Recorded data:
*** Block opens ***

Fixpoint rrs_at `{RdataTypes} (dctx : dns_decompress_t) (opcode id : Z) (b : isc_buffer_t) (pos : Z) (xs : list rr) (pos' : Z) : Prop :=
  match xs with
  | [] => pos' = pos
  | x :: xs => exists p, rr_at dctx opcode id b pos x p /\ rrs_at dctx opcode id b p xs pos'
  end.

(** The records that are linked into a section. *)
Definition linked (xs : list rr) : list rr := List.filter (fun x => negb (apart (rr_rdata x))) xs.

(** The least time to live of the records. *)
Definition min_ttl (ys : list rr) : Z :=
  match ys with [] => 0 | y :: ys => foldl Z.min (rr_ttl y) (map rr_ttl ys) end.

(** The rdataset [r] of a name has the data of the records [ys], in their order, and
    the least of their times to live. *)
Record of_records (name : list Z) (r : dns_rdataset) (ys : list rr) : Prop := {
  of_some : ys <> [];
  of_owner : Forall (fun y => owner y = name) ys;
  of_data : rdl_rdata (rds_list r) = map rr_rdata ys;
  of_ttl : rds_ttl r = min_ttl ys
}.

(** The section holds the records: they are dealt out to its rdatasets, each to one,
    and every rdataset has its records in the order of the packet; without a search
    every record has a name and an rdataset of its own, in the order of the packet. *)
Definition holds (search : bool) (l : list msgname) (xs : list rr) : Prop :=
  exists groups, Forall2 (fun n gs => Forall2 (of_records (name_fold (mn_name n))) (mn_list n) gs) l groups
    /\ concat (map (@concat rr) groups) ≡ₚ xs
    /\ Forall (Forall (fun ys => ys `sublist_of` xs)) groups
    /\ (search = false -> groups = map (fun x => [[x]]) xs).

(** The rdataset of a record that is kept apart, and its name. *)
Definition same_record (x : rr) (r : dns_rdataset) : Prop :=
  key r = data_key (rr_rdata x) /\ rds_ttl r = rr_ttl x /\ rdl_rdata (rds_list r) = [rr_rdata x].

Definition opt_holds (o : option dns_rdataset) (xs : list rr) : Prop :=
  match o, xs with None, [] => True | Some r, [x] => same_record x r | _, _ => False end.

Definition signature_holds (o : option (dns_rdataset * dns_name_t)) (xs : list rr) : Prop :=
  match o, xs with
  | None, [] => True
  | Some (r, n), [x] => same_record x r /\ ndata n = wire (labels_of (rr_name x) true)
  | _, _ => False
  end.

Definition of_type (type : Z) (xs : list rr) : list rr := List.filter (fun x => rdata_type (rr_rdata x) =? type) xs.
Definition of_sig0 (xs : list rr) : list rr := List.filter (fun x => sigzero (rr_rdata x)) xs.

(** The message holds apart the OPT, the SIG(0) and the TSIG of the records, of each
    at most one. *)
Definition keeps sp (xs : list rr) : Prop :=
  let '(opt, sig0, tsig) := sp in
  opt_holds opt (of_type dns_rdatatype_opt xs) /\ signature_holds sig0 (of_sig0 xs)
  /\ signature_holds tsig (of_type dns_rdatatype_tsig xs).

Lemma fold_of name ls : wf_name name ls true -> name_fold name = map tolower (wire (labels_of ls true)).
Proof. intros W. unfold name_fold. by rewrite (wn_data _ _ _ W). Qed.

Lemma holds_nil search : holds search [] [].
Proof. exists []. split_and!; [constructor|done|constructor|done]. Qed.

Lemma min_ttl_snoc ys x : ys <> [] -> min_ttl (ys ++ [x]) = Z.min (min_ttl ys) (rr_ttl x).
Proof. destruct ys as [|y ys]; [done|]. intros _. cbn. by rewrite map_app, foldl_app. Qed.

Lemma add_ttl ttl d r : rds_ttl (add_rdata ttl d r) = Z.min (rds_ttl r) ttl.
Proof. cbn. destruct (Z.eqb_spec ttl (rds_ttl r)), (Z.ltb_spec ttl (rds_ttl r)); cbn; lia. Qed.

Lemma new_of_records name x : owner x = name -> of_records name (new_for (rr_ttl x) (rr_rdata x)) [x].
Proof. intros E. split; [done|by repeat constructor|done|]. unfold new_for. rewrite add_ttl. cbn. lia. Qed.

Lemma more_of_records name r ys x : owner x = name -> of_records name r ys ->
  of_records name (add_rdata (rr_ttl x) (rr_rdata x) r) (ys ++ [x]).
Proof.
  intros E [O1 O2 O3 O4]. split; [by destruct ys|apply Forall_app; by repeat constructor|cbn; by rewrite map_app, O3|].
  by rewrite add_ttl, min_ttl_snoc, O4.
Qed.

Lemma sublists_snoc (groups : list (list (list rr))) xs x :
  Forall (Forall (fun ys => ys `sublist_of` xs)) groups -> Forall (Forall (fun ys => ys `sublist_of` xs ++ [x])) groups.
Proof. intros H. do 2 (eapply Forall_impl; [eassumption|]; clear H; intros ? H). by apply sublist_inserts_r. Qed.

Lemma sublist_snoc (ys xs : list rr) x : ys `sublist_of` xs -> ys ++ [x] `sublist_of` xs ++ [x].
Proof. intros H. by apply sublist_app. Qed.

Lemma holds_new search l xs name x : owner x = name_fold name -> holds search l xs ->
  holds search (l ++ [mkMsgname name [new_for (rr_ttl x) (rr_rdata x)]]) (xs ++ [x]).
Proof.
  intros Ho (gs & G1 & G2 & G3 & G4). exists (gs ++ [[[x]]]). split_and!.
  - apply Forall2_app; [done|]. constructor; [constructor; [by apply new_of_records|constructor]|constructor].
  - rewrite map_app, concat_app, G2. by cbn.
  - apply Forall_app. split; [by apply sublists_snoc|]. do 2 (constructor; [|constructor]). by apply sublist_inserts_l.
  - intros Hs. by rewrite map_app, (G4 Hs).
Qed.

Lemma holds_alter l xs i n f g x : holds true l xs -> l !! i = Some n ->
  (forall gs, Forall2 (of_records (name_fold (mn_name n))) (mn_list n) gs -> Forall (fun ys => ys `sublist_of` xs) gs ->
     Forall2 (of_records (name_fold (mn_name n))) (f (mn_list n)) (g gs)
     /\ Forall (fun ys => ys `sublist_of` xs ++ [x]) (g gs) /\ concat (g gs) ≡ₚ concat gs ++ [x]) ->
  holds true (alter (on_list f) i l) (xs ++ [x]).
Proof.
  intros (gs & G1 & G2 & G3 & _) Hi Hg. destruct (Forall2_lookup_l _ _ _ _ _ G1 Hi) as (g0 & Hg0 & H0).
  destruct (Hg g0 H0) as (K1 & K2 & K3); [by eapply Forall_lookup_1|]. exists (alter g i gs). split_and!; [| | |done].
  - apply Forall2_alter; [done|]. intros ? ? E1 E2 _. simplify_eq. exact K1.
  - rewrite (concat_alter (@concat rr) g gs i g0 x Hg0 K3). by rewrite G2.
  - apply Forall_alter; [by apply sublists_snoc|]. intros ? E _. by simplify_eq.
Qed.

Lemma holds_placed search name x l l' xs : wf_name name (rr_name x) true -> holds search l xs ->
  record_placed search name (rr_ttl x) (rr_rdata x) l l' -> holds search l' (xs ++ linked [x]).
Proof.
  intros Wn H P. assert (Ho : owner x = name_fold name) by (by rewrite (fold_of _ _ Wn)).
  unfold record_placed, linked in *. cbn. destruct (apart (rr_rdata x)); cbn; [subst l'; by rewrite app_nil_r|].
  destruct P as [_|i n -> Hi Hf _|i n j r -> Hi Hf Hj _]; [by apply holds_new| |].
  - apply (holds_alter l xs i n _ (fun gs => gs ++ [[x]]) x H Hi). intros gs G1 G2. split_and!.
    + apply Forall2_app; [done|]. constructor; [apply new_of_records; congruence|constructor].
    + apply Forall_app. split; [|constructor; [by apply sublist_inserts_l|constructor]].
      eapply Forall_impl; [exact G2|]. intros. by apply sublist_inserts_r.
    + by rewrite concat_app.
  - apply (holds_alter l xs i n _ (alter (fun ys => ys ++ [x]) j) x H Hi). intros gs G1 G2.
    destruct (Forall2_lookup_l _ _ _ _ _ G1 Hj) as (ys & Hys & Hr). split_and!.
    + apply Forall2_alter; [done|]. intros ? ? _ _ ?. apply more_of_records; congruence.
    + apply Forall_alter.
      * eapply Forall_impl; [exact G2|]. intros. by apply sublist_inserts_r.
      * intros ys' E' _. apply sublist_snoc. exact (Forall_lookup_1 _ _ _ _ G2 E').
    + assert (C := concat_alter (fun ys : list rr => ys) (fun ys => ys ++ [x]) gs j ys x Hys (reflexivity _)).
      by rewrite !map_id in C.
Qed.

Lemma linked_cons x xs : linked (x :: xs) = linked [x] ++ linked xs.
Proof. unfold linked. cbn. by destruct (apart (rr_rdata x)). Qed.

Lemma of_type_app t xs ys : of_type t (xs ++ ys) = of_type t xs ++ of_type t ys.
Proof. apply List.filter_app. Qed.

Lemma of_sig0_app xs ys : of_sig0 (xs ++ ys) = of_sig0 xs ++ of_sig0 ys.
Proof. apply List.filter_app. Qed.

Lemma of_type_one t x : of_type t [x] = if rdata_type (rr_rdata x) =? t then [x] else [].
Proof. done. Qed.

Lemma of_sig0_one x : of_sig0 [x] = if sigzero (rr_rdata x) then [x] else [].
Proof. done. Qed.

Lemma new_same x : same_record x (new_for (rr_ttl x) (rr_rdata x)).
Proof. split_and!; [done| |done]. unfold new_for. rewrite add_ttl. cbn. lia. Qed.

(** A record that the message keeps apart is the first of its kind. *)
Lemma keeps_remembered opt xs x name : wf_name name (rr_name x) true ->
  keeps (opt, None, None) xs -> (rdata_type (rr_rdata x) = dns_rdatatype_opt -> opt = None) ->
  keeps (remembered (rr_rdata x) (new_for (rr_ttl x) (rr_rdata x)) name (opt, None, None)) (xs ++ [x]).
Proof.
  intros Wn (K1 & K2 & K3) Ho. unfold keeps, remembered. rewrite !of_type_app, of_sig0_app.
  destruct (of_sig0 xs) eqn:E2; [|done]. destruct (of_type dns_rdatatype_tsig xs) eqn:E3; [|done].
  rewrite !of_type_one, of_sig0_one. cbn [app]. pose proof (wn_data _ _ _ Wn) as Hd. pose proof (new_same x) as Hn.
  unfold sigzero in *. destruct (Z.eqb_spec (rdata_type (rr_rdata x)) dns_rdatatype_opt) as [Et|Et].
  { rewrite (Ho Et) in *. rewrite Et. cbn. destruct (of_type dns_rdatatype_opt xs); [|done]. done. }
  rewrite app_nil_r. destruct (Z.eqb_spec (rdata_type (rr_rdata x)) dns_rdatatype_sig) as [Eg|Eg]; cbn [andb].
  { rewrite Eg. cbn [Z.eqb Pos.eqb dns_rdatatype_sig dns_rdatatype_tsig]. destruct (_ && _); done. }
  destruct (Z.eqb_spec (rdata_type (rr_rdata x)) dns_rdatatype_tsig); done.
Qed.

(** The records that are kept apart are those before and those of [xs]. *)
Definition keeps_more (m m' : dns_message) (xs : list rr) : Prop :=
  forall before, keeps (specials m) before -> keeps (specials m') (before ++ xs).

(** Everything that was taken from the pools belongs to the message. *)
Definition accounted (m : dns_message) : Prop := m_names m = names_held m /\ m_rdatasets m = rdatasets_held m.

(** What parsing the section [id] leaves as it was. *)
Record section_done (id : Z) (m : dns_message) (src : isc_buffer_t) (m' : dns_message) (src' : isc_buffer_t) : Prop := {
  dn_source : wf_buffer src';
  dn_base : b_base src' = b_base src;
  dn_used : b_used src' = b_used src;
  dn_pad : pad_ok m';
  dn_counts : m_counts m' = m_counts m;
  dn_opcode : m_opcode m' = m_opcode m;
  dn_intent : m_from_to_wire m' = m_from_to_wire m;
  dn_length : length (m_sections m') = length (m_sections m);
  dn_others : forall j, j <> Z.to_nat id -> m_sections m' !! j = m_sections m !! j;
  dn_accounted : accounted m'
}.

Definition unsigned (m : dns_message) : Prop := m_sig0 m = None /\ m_tsig m = None.

Lemma finish_error id s0 e s : frame id s0 s -> exists m', finish_section (inl e) s = (e, m', s_source s)
  /\ section_done id (s_msg s0) (s_source s0) m' (s_source s) /\ (nosig s -> unsigned m').
Proof.
  intros [[R1 R2] ? ? ? ? ? ? ? ? ? [B1 B2]]. eexists. split; [done|]. split; [|done]. split; try done. unfold accounted, names_held, rdatasets_held in *. cbn.
  destruct (s_free_name s), (s_free_rdataset s); cbn in *; lia.
Qed.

*** Block closes ***

Work order:
In the listing above, find the line containing "Lemma fold_of name" and the line containing "Lemma sublists_snoc (groups". Output them and every line between, exactly, and nothing else.

Response area:
Lemma fold_of name ls : wf_name name ls true -> name_fold name = map tolower (wire (labels_of ls true)).
Proof. intros W. unfold name_fold. by rewrite (wn_data _ _ _ W). Qed.

Lemma holds_nil search : holds search [] [].
Proof. exists []. split_and!; [constructor|done|constructor|done]. Qed.

Lemma min_ttl_snoc ys x : ys <> [] -> min_ttl (ys ++ [x]) = Z.min (min_ttl ys) (rr_ttl x).
Proof. destruct ys as [|y ys]; [done|]. intros _. cbn. by rewrite map_app, foldl_app. Qed.

Lemma add_ttl ttl d r : rds_ttl (add_rdata ttl d r) = Z.min (rds_ttl r) ttl.
Proof. cbn. destruct (Z.eqb_spec ttl (rds_ttl r)), (Z.ltb_spec ttl (rds_ttl r)); cbn; lia. Qed.

Lemma new_of_records name x : owner x = name -> of_records name (new_for (rr_ttl x) (rr_rdata x)) [x].
Proof. intros E. split; [done|by repeat constructor|done|]. unfold new_for. rewrite add_ttl. cbn. lia. Qed.

Lemma more_of_records name r ys x : owner x = name -> of_records name r ys ->
  of_records name (add_rdata (rr_ttl x) (rr_rdata x) r) (ys ++ [x]).
Proof.
  intros E [O1 O2 O3 O4]. split; [by destruct ys|apply Forall_app; by repeat constructor|cbn; by rewrite map_app, O3|].
  by rewrite add_ttl, min_ttl_snoc, O4.
Qed.

Lemma sublists_snoc (groups : list (list (list rr))) xs x :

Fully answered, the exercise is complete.